3 Enlever toutes les parties abîmées au silo. Philippe est très méticuleux à la reprise. « Je monte systématiquement sur le tas pour enlever une ou deux fourchées. » Et s’il y a du fourrage éboulé au pied, il vérifie toujours sa température à la main. Il n’hésite pas non plus à descendre du tracteur en cas de doute pour vérifier s’il ne reste pas des boules indésirables, avec du moisi à l’intérieur. « Je ne veux pas me faire surprendre.
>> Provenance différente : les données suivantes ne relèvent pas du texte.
(** [now] is the time value of [new Date()]. *)
Definition applyCouponMutation (st : Store) (ui : State) (now : number)
  : outcome Coupon :=
  match select_coupon st (toUpperCase (couponCode ui)) with
  | inl error => Rejected (StoreError error)
  | inr None => Rejected InvalidCouponCode
  | inr (Some data) =>
      let afterMinimum :=
        if match valid_until data with
           | Some t => PrimFloat.ltb t now
           | None => false
           end
        then Rejected CouponHasExpired
        else Resolved data in
      match min_order_amount data with
      | Some m =>
          if truthy_num m && PrimFloat.ltb (subtotal (cartItems ui)) m
          then Rejected (MinimumOrderAmount m)
          else afterMinimum
      | None => afterMinimum
      end
  end.

End Checkout.

(* ================================================================== *)
(** * The wishlist *)
(* ================================================================== *)

(** What a handler shows when it is done. *)
Inductive toast : Type :=
| toast_error (message : string)
| toast_success (message : string).

(** [error.message || fallback]. *)
Definition message_or (e : PostgrestError) (fallback : string) : string :=
  if pg_message e =? "" then fallback else pg_message e.

Module Wishlist.

(** A row of [wishlist]; the table allows one row for a user and a
    product. *)
Record Row : Type := {
  wish_id : nat;
  wish_user_id : string;
  wish_product_id : string
}.

Record Table : Type := {
  rows : list Row;
  next_key : nat;
  refusal : option PostgrestError
}.

Definition unique_violation : PostgrestError :=
  {| pg_code := "23505";
     pg_message := "duplicate key value violates unique constraint" |}.

(** [.eq('user_id', u).eq('product_id', p)]. *)
Definition about (u p : string) (r : Row) : bool :=
  (wish_user_id r =? u) && (wish_product_id r =? p).

(** [from('wishlist').select('id').eq(..).eq(..).maybeSingle()]: the data
    and the error. *)
Definition select_one (t : Table) (u p : string)
  : option Row * option PostgrestError :=
  match refusal t with
  | Some e => (None, Some e)
  | None =>
      match filter (about u p) (rows t) with
      | [] => (None, None)
      | [r] => (Some r, None)
      | _ => (None, Some Checkout.multiple_rows)
      end
  end.

(** [from('wishlist').delete().eq(..).eq(..)]: the error and the table. *)
Definition delete (t : Table) (u p : string) : option PostgrestError * Table :=
  match refusal t with
  | Some e => (Some e, t)
  | None =>
      (None,
       {| rows := filter (fun r => negb (about u p r)) (rows t);
          next_key := next_key t;
          refusal := refusal t |})
  end.

(** [from('wishlist').insert({ user_id, product_id })]: the table refuses a
    second row for the same user and product. *)
Definition insert (t : Table) (u p : string) : option PostgrestError * Table :=
  match refusal t with
  | Some e => (Some e, t)
  | None =>
      if existsb (about u p) (rows t) then (Some unique_violation, t)
      else
        (None,
         {| rows := rows t ++ [{| wish_id := next_key t;
                                  wish_user_id := u;
                                  wish_product_id := p |}];
            next_key := S (next_key t);
            refusal := refusal t |})
  end.

End Wishlist.

(** The heart of the product page. *)
Module ProductDetailWishlist.

Import Wishlist.

(** [checkWishlist], run for a signed-in user: the flag it sets. *)
Definition checkWishlist (t : Table) (user : User) (id : string) : bool :=
  isSome (fst (select_one t (uid user) id)).

(** [handleWishlistToggle]: the toast, the table and the flag afterwards.
    What the store answers is not looked at. *)
Definition handleWishlistToggle (t : Table) (user : option User) (id : string)
    (isWishlisted : bool) : toast * Table * bool :=
  match user with
  | None => (toast_error "Please login to save to wishlist", t, isWishlisted)
  | Some user =>
      if isWishlisted
      then (toast_success "Removed from wishlist",
            snd (delete t (uid user) id), false)
      else (toast_success "Added to wishlist",
            snd (insert t (uid user) id), true)
  end.

End ProductDetailWishlist.

(** The heart of a product card. *)
Module ProductCard.

Import Wishlist.

Definition checkWishlist (t : Table) (user : User) (product_id : string) : bool :=
  isSome (fst (select_one t (uid user) product_id)).

(** [handleWishlistToggle]: an error of the store is thrown and caught, and
    the handler of the error sets the flag to the opposite of the flag the
    click found. *)
Definition handleWishlistToggle (t : Table) (user : option User)
    (product_id : string) (isWishlisted : bool) : toast * Table * bool :=
  match user with
  | None => (toast_error "Please login to save to wishlist", t, isWishlisted)
  | Some user =>
      if isWishlisted then
        match delete t (uid user) product_id with
        | (Some error, t') =>
            (toast_error (message_or error "Failed to update wishlist"), t',
             negb isWishlisted)
        | (None, t') => (toast_success "Removed from wishlist", t', false)
        end
      else
        match insert t (uid user) product_id with
        | (Some error, t') =>
            (toast_error (message_or error "Failed to update wishlist"), t',
             negb isWishlisted)
        | (None, t') => (toast_success "Added to wishlist", t', true)
        end
  end.

End ProductCard.

(* ================================================================== *)
(** * Reviews *)
(* ================================================================== *)

Module Reviews.

(** A row of [reviews]; the table allows one review of a product by a
    user, and a rating that is a whole number from 1 to 5. *)
Record Review : Type := {
  review_id : nat;
  review_product_id : string;
  review_user_id : string;
  review_rating : number;
  review_comment : string
}.

Record Table : Type := {
  rows : list Review;
  next_key : nat;
  refusal : option PostgrestError
}.

(** What a mutation of the reviews comes to. *)
Inductive answer : Type :=
| threw (message : string)
| returned.

Definition valid_rating (rating : number) : bool :=
  PrimFloat.eqb rating 1 || PrimFloat.eqb rating 2 || PrimFloat.eqb rating 3
  || PrimFloat.eqb rating 4 || PrimFloat.eqb rating 5.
Depuis la cabine, on ne voit pas tout. »

4 Recourir à des conservateurs adaptés.  L’ensilage d’herbe de RGI à 25 % MS est traité à l’acidifiant, celui à base de RGA-TB, à 50 % MS, reçoit un antifongique. Philippe traite aussi le silo d’été de maïs avec un antifongique pour retarder les échauffements.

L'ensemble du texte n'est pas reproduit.